— Exercise —
From the records that follow, give the number of lines that include the word "operations", with no further words.

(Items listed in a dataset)
+ + + + + + +

(** * ddspsynth: spectral loss, loudness and generators

    A shallow embedding of [ddspsynth/spectral.py] ([MelSpec], [Mfcc],
    [spectrogram], [MultiscaleFFT], [compute_loudness], [compute_f0],
    [SpectralLoss], [loudness_loss]) and of the five generators of
    [ddspsynth/modules/generators.py], with the properties that the
    specification states of them and further properties of the code.

    - Tensors are nested lists, outermost axis first.
    - The element type of a tensor is a parameter (class [Scalar]) with two
      instances: exact rational arithmetic ([Qc]: every finite float is a
      rational, and the operations are taken without rounding) and IEEE
      binary64 ([float]), used where NaN, signed zeros or the exact result
      of a Python [float] computation matter.
    - Python-level scalar computations ([int(...)], [/], [//], [%]) are
      modelled with their exceptions in the [result] monad.
    - [torch.stft], [torch.log], [torch.sqrt], [torch.log10],
      [torch.hann_window], the stream behind [torch.rand], librosa's
      A-weighting table, torchaudio's [MelScale] and [create_dct] and
      [crepe.predict] are parameters of the sections that use them.
    - [ddspsynth.util] is not among the sources: its element-wise helpers
      are modelled from the specification, its synthesis routines are the
      operations of an interface ([Synth]). *)

From Stdlib Require Import String ZArith QArith Qcanon Bool Lia Floats Uint63 List.
Import ListNotations.

Close Scope Qc_scope.
Close Scope Q_scope.

Set Implicit Arguments.

(** ** Python exceptions and the result monad *)

Inductive exn : Set :=
| TypeError
| ZeroDivisionError
| ValueError
| OverflowError
| IndexError
| RuntimeError.

Inductive result (A : Type) : Type :=
| Ok (a : A)
| Raise (e : exn).

Arguments Ok {A} a.
Arguments Raise {A} e.

Definition bind {A B : Type} (c : result A) (k : A -> result B) : result B :=
  match c with
  | Ok a => k a
  | Raise e => Raise e
  end.

Notation "x <- c ;; k" := (bind c (fun x => k))
  (right associativity, at level 61, c at next level).

Definition is_ok {A : Type} (c : result A) : bool :=
  match c with Ok _ => true | Raise _ => false end.

Fixpoint mapM {A B : Type} (f : A -> result B) (l : list A) : result (list B) :=
  match l with
  | [] => Ok []
  | a :: l' => b <- f a ;; bs <- mapM f l' ;; Ok (b :: bs)
  end.

(** ** Failures beyond the exceptions of [exn]

    A function that returns a local which not every branch assigns raises
    [UnboundLocalError] when none did. The functions that can end this way
    return an [outcome]. *)

Inductive failure : Set :=
| Exception (e : exn)
| UnboundLocalError.

Inductive outcome (A : Type) : Type :=
| Returns (a : A)
| Fails (e : failure).

Arguments Returns {A} a.
Arguments Fails {A} e.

+ + + + + + +

— Reply to the exercise —
2